The Contribution of the Gravitational Propagation Delay to Orbital and Center of Mass Motions  [PDF]
Philipp Kornreich
Journal of Modern Physics (JMP) , 2016, DOI: 10.4236/jmp.2016.714169
Abstract: Recent measurements have shown that gravitational waves and thus the gravitational interaction propagate with the speed of light. The propagation delay of the gravitational interaction in orbiting systems couples the orbital and center of mass motions. This causes the orbits to spiral out and the center of mass to accelerate. It is one of a number of small effects modifying the Kepler orbits. The calculations show that the analytical describable expansion of the semimajor axis started at a time that is less than the age of the systems. This could be caused by a collision of a system component in the past. The effect of this propagation delay on the motion of the Earth Moon and the Brown Dwarf 569Bab binary star system is analyzed. These systems were chosen because a considerable amount of measured astronomical data is available. The calculated results are in excellent agreement with the measured data. In galaxies, too, the energy transfer from the orbit of the star cloud to the center of mass motion causes the galaxies to ac-celerate. If galaxies are considered to be molecules of the universe, then the acceleration of the galaxies will cause the molecular gas to heat and expand. Alternatively, the loss in orbital internal energy of the galaxies should be included in the mass and energy in the calculation of the expanding Universe.

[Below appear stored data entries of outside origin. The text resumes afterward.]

(* ===== verification/Prelude.v ===== *)
(** * A verification library for nvim-remote-mirror

    nvim-remote-mirror edits files of a remote host through a local mirror.  A Neovim
    plugin (Lua) talks to a local sidecar (crates/nrm-sidecar), which keeps the mirror and
    drives an agent on the remote host (crates/nrm-agent) over ssh.  Sidecar and agent
    exchange framed RPC messages, and runtime streams for processes, terminals and
    watches (crates/nrm-protocol); the sidecar installs agents from a signed registry
    (crates/nrm-registry) and relays language servers.

    ** Files

    A component is one or two files of definitions, followed by files with its theorems
    (a name that ends in Props, or one named after what it proves) and, where the
    theorems have hypotheses on a host, a file of examples on which they hold.

    - [Prelude]: results, machine integers, bytes and text, the shared lemmas, the hint
      database [nrm].
    - [Paths]: normalize_relative_path, which sidecar and agent share, and what a
      relative path names below a root.
    - [Protocol]: nrm-protocol/src/lib.rs, the RPC messages, readers, writers and the
      frames around a codec (class [Codec], whose law [CodecLaws] is the round trip).
    - [RuntimeMessages], [RuntimeMachine], [RuntimeSession]: nrm-protocol/src/runtime.rs,
      the runtime messages with their validation, the state machine that both peers
      run, and the theorems on reachable states, whole sessions and pairs of peers.
    - [Registry], [UrlPolicy]: nrm-registry/src/core.rs and url_policy.rs.
      [FetchHost], [FetchHttp], [FetchCache], [Fetch]: nrm-registry/src/fetch.rs, that is
      the errors, deadlines and system calls; redirects and bounded reads; the cache;
      fetch_verified_artifact.  [FetchProps] (termination), [FetchRequests],
      [FetchVerified], [FetchEviction], [FetchExamples]: their theorems.
    - [BomReader]: nrm-sidecar/src/bom_reader.rs.
    - [Json], [LspRewrite], [LspRewriteProps]: nrm-sidecar/src/lsp_rewrite.rs over JSON
      values; [LspProxy]: the launch command, the Content-Length frames and the relay
      loops of nrm-sidecar/src/main.rs.
    - [GitStatus]: the rebasing of git status in nrm-agent/src/main.rs and the plugin's
      reading of it in lua/nvim_remote_mirror/init.lua (git_status_items and what it calls).
    - [AgentFs], [AgentWrite], [AgentWriteProps], [AgentUploads]: saves and uploads of
      nrm-agent/src/main.rs over a file system whose calls may fail and in which other
      processes act during a save (record [WriteHost]): the canonical target, the
      directories and lock files that are created, the temporary file, the second look at the
      target and the replacement.
    - [AgentReads], [AgentReadsProps]: read_file, read_files, validate_files, scan, grep and
      handle_request of nrm-agent/src/main.rs.
    - [AgentSession]: the agent's loop ([serve]) and the sidecar's end of the connection
      (FramedAgentSession, the worker thread).  [AgentClient], [AgentClientProps]: the
      client of nrm-sidecar/src/main.rs with handshake, deadlines, health and backoff.
    - [Install]: the agent install transaction of nrm-sidecar/src/main.rs over the class of
      its steps ([AgentInstallOps], the Rust trait), with the calls it makes.
    - [RemoteQueue], [RemoteQueueProps], [Scheduler]: the hazards, lanes and queues of
      nrm-sidecar/src/main.rs (RemoteQueue, PendingRemote, RemoteLane) and the session
      loop with its two workers (run_server_session, spawn_remote_worker).
    - [MirrorDb], [Mirror]: the tables and files of the mirror and the operations of
      [impl Mirror]; [MirrorLogic], [MirrorProps], [MirrorTotal], [MirrorAtomic],
      [MirrorConflicts], [MirrorHistory]: rules for them and their theorems.
      [SearchIndex], [SearchIndexProps]: the trigram index.
    - [SaveReplay], [SaveReplayProps], [SaveDrain], [SaveAgent]: the handlers that queue,
      send and resolve saves, against the interface of a remote (class [Remote] and its
      laws [CasWrites], [CasUploads], [LiveRemote]), which [SaveAgent] proves of the agent
      of [AgentWrite] behind a link that loses requests and replies.
      [Hydrate], [HydrateProps], [HydrateAgent], [HydrateServed]: fetching files into the
      mirror, likewise against a remote and then the agent of [AgentReads].
    - [RemoteHost], [RemoteHostProps], [RemoteCommands], [RemoteCommandsProps]:
      nrm-sidecar/src/remote_host.rs and the launch plans of main.rs.
    - [RuntimeRecords], [RuntimeControl], [RuntimeTickets], [RuntimeTrust]: the private
      records of nrm-sidecar/src/runtime_proxy.rs, that is directories, locks and limits;
      the mailbox of signals; tickets and results; the trust store.
      [RuntimeRecordsProps] (rules), [RuntimeHistory], [RuntimeHistoryProps],
      [RuntimeServe], [RuntimeTermination], [RuntimeLimits], [RuntimeTrustProps],
      [RuntimeExamples]: their theorems.
    - [AgentCommand]: the command of a process and its checks, from
      nrm-agent/src/runtime.rs and nrm-pty/src/lib.rs.  [AgentRuntime]: the runtime server of
      nrm-agent/src/runtime.rs as threads that interleave one operation at a time.
      [AgentRuntimeInv] (the invariant and what each thread knows), [AgentRuntimeRely] (an
      operation of one thread keeps what the others know), [AgentRuntimeThreads] (each thread
      along its code), [AgentRuntimeProps] (also: the server and a client refine the two
      peers of [RuntimeSession]), [AgentRuntimeExamples]: their theorems.
    - [PosixInstall], [PosixInstallOps]: nrm-sidecar/src/agent_install.rs and the steps of
      PosixSshInstallOps in main.rs, an implementation of the class of [Install], with the
      theorem on records; [PosixInstallTrace]: what is sent to the host.

    Definitions keep the names of the Rust items; an enum is an inductive type with the
    same constructors, a struct a record, [Result] the type [result], a method that
    changes [self] a function that returns the new state, a shared structure under a lock
    a step relation.  Code that calls the system is a computation in a small monad over a
    world whose calls end as an oracle says (any of them may fail), so that a failure in
    the middle leaves what the code leaves.  Integers are [Z] with the checked and
    saturating operations written out; text and buffers are lists of bytes.

    ** What the theorems show

    - Streams: frames survive any sequence of writes and reads, reads are bounded, and
      nothing unvalidated reaches the runtime state machine.
    - Runtime: the state machine implements the protocol's transition relation, keeps its
      invariant, never panics, and in every session the chunks of each stream are
      contiguous; two peers over ordered channels never disagree, up to the frames of the
      client that are in flight when the server closes.
    - Trust: a manifest is admitted exactly under the threshold of distinct trusted keys;
      manifests and keys are parsed exactly; registry URLs name public https hosts or
      local files, address literals are checked against the special-purpose blocks.
    - Fetching: a fetch that succeeds returns a verified artifact, its requests stay on
      public https hosts, the cache stands in only for an unreachable registry, eviction
      meets the budget, and every fetch returns in its time.
    - Language servers: rewritten paths and URIs stay below the target root and come back
      as they were; other messages pass unchanged; the relay passes messages on in order.
    - Hosts and launches: detected host information is well-formed (with one exception, a
      defect); SSH destinations are exactly those of a grammar; the remote shell, and the
      C runtime behind PowerShell, split a launch into exactly the words of its plan; batch
      files are refused what [cmd.exe] would expand.
    - Saves: a one-shot save compares and swaps however system calls fail and whatever other
      processes do meanwhile, up to the moment between its second look and the replacement;
      the upload table keeps its limits and locks; an upload in any chunking delivers its
      bytes.
    - Reads: batches and searches stay within their limits and report what is on disk; a
      page that stops at its byte limit skips a file (a defect).
    - Connection: requests over a connection are answered as direct calls would be; a
      request goes only to an agent that passed the handshake, unless the worker was
      replaced behind the client's back (a defect); failures back off; calls return.
    - Mirror: queued saves survive every history; transactions are all or nothing, except
      that a failed COMMIT blocks the connection (a defect); conflicts never lose local
      bytes; the index answers what a scan would; hydration keeps local edits and
      completes when no call fails; an attempt to send a save to the agent never overwrites a
      remote edit; a remote that answers drains a queue of small saves without conflicts; a
      save whose reply was lost is recognised; flushing by id reports a false conflict while
      an earlier save waits (a defect).
    - Installation: whatever its steps answer, the final state a transaction reports follows
      from the calls it made, and the target is touched at most once and after validation.
    - Scheduling: interactive work goes first, no request is lost or answered twice, the
      hazard tables are exactly those of the outstanding requests, and a read never runs
      beside a write it must see.
    - Runtime records: a ticket is served at most once, only if it was issued, in its time
      and as it was issued; a created ticket is served (unless its document is too long,
      a defect); the directories keep their limits; every command returns; the trust
      store refines a set of digests.
    - Git status: the rebased output is exact, and a rename that the plugin lists hides the
      next entry from it (a defect).
    - Runtime server: in every interleaving the chunks of an output stream are contiguous, a
      prefix of what the process wrote, within the window and the limit; a reported exit
      means that all output was sent and acknowledged (or says that it was cut); input
      reaches the process in order and only what it took is acknowledged; the server sends
      only what the protocol allows and, with a client that does the same, refines the
      system of two protocol machines.  The command of an accepted specification is the
      specification's.
    - Install plans: whatever the host prints, an installation under a lease sends only the
      fixed scripts, as exact shell words under the guard of the lease, on paths beside the
      target and within the deadline; the staging record is read exactly.

    ** Bounds and fuel

    Loops that are not structural take fuel, and the definitions pass enough: the length of
    the input and one more for the header and relay loops of [LspProxy], for the frame
    loop of [Protocol] and for the upload of a snapshot in [SaveReplay] (each round takes at
    least a byte), the number of events and BOM bytes for [BomReader], twenty digits for a
    [u64] in [to_decimal], the length of the text for the substring searches of [UrlPolicy]
    and the URI comparison of [LspRewrite], the requests before preemption for the chunks of
    [Hydrate], the rounds a timeout allows for the waiting loops of [AgentClient], three
    openings and a thousand and two polls for the locks of [RuntimeRecords], the length of a
    path for its missing directories in [AgentFs] and [AgentWrite].  The loops of a
    fetch take their fuel as an argument, and the theorem on termination says how much is
    enough.  A run that is out of fuel is a value of its own ([Spin]), and the termination
    theorems say that it is never the result.

    ** Parameters and what is not modelled

    Code outside the repository is a parameter with the documented laws as class fields
    or hypotheses: postcard, serde_json, semver, base64, ed25519 and SHA-256 ([Codec],
    [RegistryDeps], [ControlCodec], [TicketCodec], [TrustCodec], [PowerShellHost], the
    arguments of [rewrite_lsp_body]), the url and ureq crates ([UrlLib], [FetchUrls],
    [Machine]), BLAKE3 ([hash_bytes]), the walk of the ignore crate, the texts of errors
    ([ErrorTexts] in the runtime server) and of scripts ([InstallScripts]), the directories of
    the agent's host ([CwdHost]), and SQLite as tables with a transaction image and failing calls.  Clocks,
    random numbers, other threads and other processes are oracles.  Paths and files are
    those of a Unix host.  A command on runtime records runs alone under its lock file.  Locks
    of a process are taken as never poisoned, and power loss is not modelled.

    Some definitions are coarser than the code.  In a save, other processes act at eight
    points (type [point]); the helpers between two of them look at the files at one moment.
    [Path::canonicalize], the temporary directory and the user are fields of [WriteHost]; the
    checks of owners and modes, of the parent directory through its open handle, and whether
    another process holds a lock are calls that may fail.  [SaveAgent] assumes that nobody
    else writes on the agent's host during an attempt.  [Mirror] is one connection that
    runs its operations one after the other: [enqueue_save] reads the latest unresolved save
    before its transaction, as the code does, but no other connection acts in between.
    [Scheduler.submit] registers a request in its queue and both hazard tables in one step,
    and [worker_finish] clears them, answers and counts down in one step, where the code takes
    the locks one by one; a handler that panics, which leaves its hazard registered, is not
    modelled.  [AgentSession.worker_loop] is that of a session that started: the branch of a
    bootstrap error and the reader that drops a leading byte order mark are left out.
    [command_line_arguments] of [RemoteCommands] and [shell_words] of [LspProxy] are
    specifications of how the Microsoft C runtime and a POSIX shell split a line; what [cmd.exe]
    makes of a command is not modelled.  In the plugin, the editor's functions on paths are
    parameters.

    Not modelled: the agent's git commands and the PTY crate below its checks (processes,
    pipes and terminals of the system: what they answer is a reply in the steps of
    [AgentRuntime]); the texts of the scripts that install an agent (shell code; a parameter of
    [PosixInstall]), the process that holds their lease, the choice of a source around them,
    and the plans for Windows hosts; the loop of the runtime bridge between local streams and an agent
    (run_proxy), which needs terminals and signals of the local system; the command line
    with which a maintainer signs a release; the listings, status reports and recovery
    commands of the sidecar beyond the operations of [Mirror]; the detection of the local
    host; the Lua plugin apart from its reading of git status; of the process script behind
    PowerShell, the job object and the relay of the streams; workers of the runtime
    server that panic.  These are operating system glue, generated scripts or user
    interface; the manifest lists each with its reason.

    ** Plan

    Everything the plan began with is modelled: messages and state machine, registry and
    fetching, agent, mirror, scheduler, records, launches, the runtime server and the
    installation on POSIX hosts.  What would come next is the runtime bridge as a client of
    [AgentRuntimeProps], and the install plans for Windows. *)
From stdpp Require Export base list gmap strings sets.
From Stdlib Require Export ZArith Lia Strings.Byte.
From stdpp Require Import options.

Reaction Mechanics for Point Objects  [PDF]
Philipp Kornreich
Journal of Applied Mathematics and Physics (JAMP) , 2017, DOI: 10.4236/jamp.2017.51015
Abstract: The least action principle is used to derive a general mathematical model of the motion of point objects subject to non-instantaneous interactions. A Lagrangian Equation of Motion, a Hamiltonian Formalism, a Poisson Bracket and the Relation of Reaction Mechanics and the General Theory of Relativity are derived here. In the limit of no delay, the equation of motion reverts to Newtonian Mechanics. In the limit of infinitesimal delay, the equation of motion takes the form of the Geodesic Equation of Motion of the General Theory of Relativity. For two objects, the single instantaneous interaction splits into two interactions when the propagation delay is considered. Object ONE experiences the following interactions at the present: it senses an interaction radiated by object TWO in the past. It also radiates an interaction that other objects might or might not sense in the future. It experiences a Recoil interaction equal in magnitude and opposed to the direction of the interaction it radiated. The Recoil interaction is independent of the radiated interaction reaching its target or not reaching its target. The Recoil interaction is causal.

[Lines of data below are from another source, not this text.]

(** ** Two peers whose messages cross on the wire *)

(** A client message and a server message about one process commute. *)
Lemma client_server_commute p mc p1 ms p2 :
  client_step p mc p1 -> server_step p ms p2 false ->
  exists p3, server_step p1 ms p3 false /\ client_step p2 mc p3.
Proof.
  intros Hc Hs. inversion Hs as [n Hn|s o data Hg Ho Hn|a b snap Hp Hg|]; subst;
    inversion Hc as [d Hcl Hd|Hcl|s' o' n' Hg' Ho' Hn'|size Hp'|sig]; subst; try congruence.
  (* an input acknowledgement *)
  - pose proof (zlen_nonneg d). eexists; split;
      [by apply (server_input_ack (set_input p _ _ _)); cbn; lia
      |by apply (client_input (set_input p (input_sent p) n (input_closed p)))].
  - eexists; split;
      [by apply (server_input_ack (set_input p _ _ _))
      |by apply (client_close_input (set_input p (input_sent p) n (input_closed p)))].
  - eexists; split;
      [by apply (server_input_ack (set_stream p s' _))
      |by apply (client_output_ack (set_input p (input_sent p) n (input_closed p)) s' o')].
  - eexists; split; [by apply server_input_ack | by apply (client_resize (set_input _ _ _ _))].
  - eexists; split; [by apply server_input_ack | by apply (client_signal (set_input _ _ _ _))].
  (* an output chunk *)
  - eexists; split;
      [by apply (server_output (set_input p _ _ _) s o)
      |by apply (client_input (set_stream p s _))].
  - eexists; split;
      [by apply (server_output (set_input p _ _ _) s o)
      |by apply (client_close_input (set_stream p s _))].
  - pose proof (zlen_nonneg data).
    pose proof (stream_of_set_stream p s' o' s {| next := next o'; acked := n' |} Ho') as E1.
    pose proof (stream_of_set_stream p s o s' {| next := next o + zlen data; acked := acked o |} Ho) as E2.
    destruct (decide (s' = s)) as [->|Hss];
      [rewrite bool_decide_eq_true_2 in E1, E2 by done | rewrite bool_decide_eq_false_2 in E1, E2 by done].
    + assert (o' = o) as -> by congruence. eexists; split;
        [by apply (server_output (set_stream p s _) s {| next := next o; acked := n' |})|].
      replace (set_stream (set_stream p s {| next := next o; acked := n' |}) s _) with
        (set_stream (set_stream p s {| next := next o + zlen data; acked := acked o |}) s
           {| next := next o + zlen data; acked := n' |}) by (by destruct s).
      apply (client_output_ack (set_stream p s _) s {| next := next o + zlen data; acked := acked o |}); cbn; [done|done|lia].
    + eexists; split; [by apply (server_output (set_stream p s' _) s o); [|congruence|]|].
      replace (set_stream (set_stream p s' _) s _) with
        (set_stream (set_stream p s {| next := next o + zlen data; acked := acked o |}) s'
           {| next := next o'; acked := n' |}) by (by destruct s, s').
      by apply (client_output_ack (set_stream p s _) s' o'); [|congruence|].
  - eexists; split; [by apply server_output | by apply (client_resize (set_stream _ s _))].
  - eexists; split; [by apply server_output | by apply (client_signal (set_stream _ s _))].
  (* a replay gap *)
  - eexists; split; [by apply (server_gap (set_input p _ _ _)) | by apply (client_input (clear_gap p))].
  - eexists; split; [by apply (server_gap (set_input p _ _ _)) | by apply (client_close_input (clear_gap p))].
  - eexists; split; [by apply server_gap | by apply (client_resize (clear_gap _))].
  - eexists; split; [by apply server_gap | by apply (client_signal (clear_gap _))].
Qed.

Energy Conservation and Gravitational Wavelength Effect of the Gravitational Propagation Delay Analysis  [PDF]
Philipp Kornreich
Journal of Applied Mathematics and Physics (JAMP) , 2017, DOI: 10.4236/jamp.2017.54080
Abstract: The motion of objects where the interaction propagated with a finite velocity was analyzed in my previous paper “The Contribution of the Gravitational Propagation Delay to Orbital and Center of Mass Motions”. It is shown here that this analysis is valid for the case when the wavelength of the gravitational wave excited by the motion of the masses is much larger than the system of masses. It is also proven here that the conclusion reached in my previous paper conserves energy. Since this interaction is conservative, the energy is equal to the Hamiltonian. Therefore, the Hamiltonian is calculated and it is shown that the time derivative of the Hamiltonian is equal to zero. Thus, the Hamiltonian and therefore, the energy, are constants.